(Exercise input)

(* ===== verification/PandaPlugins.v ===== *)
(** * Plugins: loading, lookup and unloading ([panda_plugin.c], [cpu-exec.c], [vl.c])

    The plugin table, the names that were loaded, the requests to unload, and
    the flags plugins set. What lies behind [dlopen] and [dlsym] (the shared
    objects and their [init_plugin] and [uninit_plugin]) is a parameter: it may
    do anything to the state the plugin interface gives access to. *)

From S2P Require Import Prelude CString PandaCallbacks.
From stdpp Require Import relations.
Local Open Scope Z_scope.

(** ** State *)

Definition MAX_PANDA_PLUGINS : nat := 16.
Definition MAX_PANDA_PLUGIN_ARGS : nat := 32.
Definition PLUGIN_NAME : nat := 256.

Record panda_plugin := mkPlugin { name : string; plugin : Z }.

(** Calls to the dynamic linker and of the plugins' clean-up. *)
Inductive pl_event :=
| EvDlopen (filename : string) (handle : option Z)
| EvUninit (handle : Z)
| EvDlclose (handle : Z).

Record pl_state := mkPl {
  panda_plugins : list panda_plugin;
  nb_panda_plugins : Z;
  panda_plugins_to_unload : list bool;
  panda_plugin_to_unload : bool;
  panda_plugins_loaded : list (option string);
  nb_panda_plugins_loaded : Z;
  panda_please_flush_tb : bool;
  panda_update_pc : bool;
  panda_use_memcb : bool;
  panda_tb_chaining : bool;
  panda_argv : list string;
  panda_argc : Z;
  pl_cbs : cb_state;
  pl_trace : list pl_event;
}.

(End Exercise input)
(Exercise input)

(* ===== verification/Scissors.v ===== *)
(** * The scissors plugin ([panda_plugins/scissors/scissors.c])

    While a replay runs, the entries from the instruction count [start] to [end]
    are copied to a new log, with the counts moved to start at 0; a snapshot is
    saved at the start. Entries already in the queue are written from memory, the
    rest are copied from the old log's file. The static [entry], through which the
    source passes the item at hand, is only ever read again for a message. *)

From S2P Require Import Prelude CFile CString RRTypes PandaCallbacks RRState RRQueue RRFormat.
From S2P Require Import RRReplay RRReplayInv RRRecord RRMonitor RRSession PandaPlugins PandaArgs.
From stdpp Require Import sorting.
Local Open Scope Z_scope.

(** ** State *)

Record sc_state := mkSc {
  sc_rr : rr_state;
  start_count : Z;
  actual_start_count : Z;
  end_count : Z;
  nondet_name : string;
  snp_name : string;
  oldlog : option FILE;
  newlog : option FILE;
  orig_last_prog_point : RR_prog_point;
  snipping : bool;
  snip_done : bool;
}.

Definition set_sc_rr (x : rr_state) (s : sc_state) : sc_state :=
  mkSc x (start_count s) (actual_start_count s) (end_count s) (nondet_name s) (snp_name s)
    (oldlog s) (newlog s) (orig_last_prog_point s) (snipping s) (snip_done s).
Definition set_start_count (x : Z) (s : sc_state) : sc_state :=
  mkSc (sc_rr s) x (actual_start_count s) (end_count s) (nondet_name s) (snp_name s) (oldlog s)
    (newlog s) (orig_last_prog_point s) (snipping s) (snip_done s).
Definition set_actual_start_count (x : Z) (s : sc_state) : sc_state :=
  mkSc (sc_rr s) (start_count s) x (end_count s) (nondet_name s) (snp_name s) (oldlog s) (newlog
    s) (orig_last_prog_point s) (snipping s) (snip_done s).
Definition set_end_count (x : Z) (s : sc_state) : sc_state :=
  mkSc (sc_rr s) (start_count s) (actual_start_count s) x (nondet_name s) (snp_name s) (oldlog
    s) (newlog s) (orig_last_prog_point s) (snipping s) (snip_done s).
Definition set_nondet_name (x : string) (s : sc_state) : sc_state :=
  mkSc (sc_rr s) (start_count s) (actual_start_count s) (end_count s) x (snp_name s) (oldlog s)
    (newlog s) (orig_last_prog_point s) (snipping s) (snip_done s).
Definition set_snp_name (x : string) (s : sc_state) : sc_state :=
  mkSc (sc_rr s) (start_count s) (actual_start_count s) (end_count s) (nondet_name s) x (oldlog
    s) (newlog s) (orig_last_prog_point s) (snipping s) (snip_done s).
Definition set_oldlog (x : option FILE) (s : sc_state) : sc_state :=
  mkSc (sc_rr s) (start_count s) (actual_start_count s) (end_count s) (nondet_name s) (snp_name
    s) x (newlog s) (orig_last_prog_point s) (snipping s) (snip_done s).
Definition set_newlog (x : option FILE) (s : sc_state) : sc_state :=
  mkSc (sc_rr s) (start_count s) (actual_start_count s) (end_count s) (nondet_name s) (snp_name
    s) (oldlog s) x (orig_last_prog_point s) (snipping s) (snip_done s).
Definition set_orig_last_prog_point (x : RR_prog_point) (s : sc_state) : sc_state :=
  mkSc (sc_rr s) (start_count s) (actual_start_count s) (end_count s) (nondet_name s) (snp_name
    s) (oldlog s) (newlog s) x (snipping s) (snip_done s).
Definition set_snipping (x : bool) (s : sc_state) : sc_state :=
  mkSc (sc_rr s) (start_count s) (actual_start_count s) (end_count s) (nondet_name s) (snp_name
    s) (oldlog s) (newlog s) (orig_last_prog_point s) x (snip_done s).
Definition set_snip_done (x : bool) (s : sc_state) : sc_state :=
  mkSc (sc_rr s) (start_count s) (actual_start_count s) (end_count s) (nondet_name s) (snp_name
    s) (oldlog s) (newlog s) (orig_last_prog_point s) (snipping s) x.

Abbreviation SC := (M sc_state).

(End Exercise input)
(Exercise input)

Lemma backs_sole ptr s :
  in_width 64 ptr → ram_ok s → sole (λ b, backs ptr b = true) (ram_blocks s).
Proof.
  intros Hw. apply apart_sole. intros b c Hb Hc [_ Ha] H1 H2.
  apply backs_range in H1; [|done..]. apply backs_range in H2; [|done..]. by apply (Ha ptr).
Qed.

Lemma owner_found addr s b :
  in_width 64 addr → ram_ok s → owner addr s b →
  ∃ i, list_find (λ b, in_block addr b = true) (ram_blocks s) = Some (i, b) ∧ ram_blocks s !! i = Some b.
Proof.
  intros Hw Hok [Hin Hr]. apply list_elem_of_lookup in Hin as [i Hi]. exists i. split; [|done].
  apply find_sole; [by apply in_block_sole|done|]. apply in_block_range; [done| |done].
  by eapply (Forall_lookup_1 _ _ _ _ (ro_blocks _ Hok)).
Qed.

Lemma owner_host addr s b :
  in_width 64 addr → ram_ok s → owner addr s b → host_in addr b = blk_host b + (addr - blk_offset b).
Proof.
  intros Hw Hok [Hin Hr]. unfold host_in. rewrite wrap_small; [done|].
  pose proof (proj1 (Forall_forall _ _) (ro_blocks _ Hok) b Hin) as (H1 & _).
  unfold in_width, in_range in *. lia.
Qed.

(End Exercise input)

[Task]:
Could you transcribe the entries above word for word, from the line with "(* ===== verification/PandaPlugins.v ===== *)" down to the line with "From S2P Require Import Prelude CString", keeping both?

[Solved problem]:
(* ===== verification/PandaPlugins.v ===== *)
(** * Plugins: loading, lookup and unloading ([panda_plugin.c], [cpu-exec.c], [vl.c])

    The plugin table, the names that were loaded, the requests to unload, and
    the flags plugins set. What lies behind [dlopen] and [dlsym] (the shared
    objects and their [init_plugin] and [uninit_plugin]) is a parameter: it may
    do anything to the state the plugin interface gives access to. *)

From S2P Require Import Prelude CString PandaCallbacks.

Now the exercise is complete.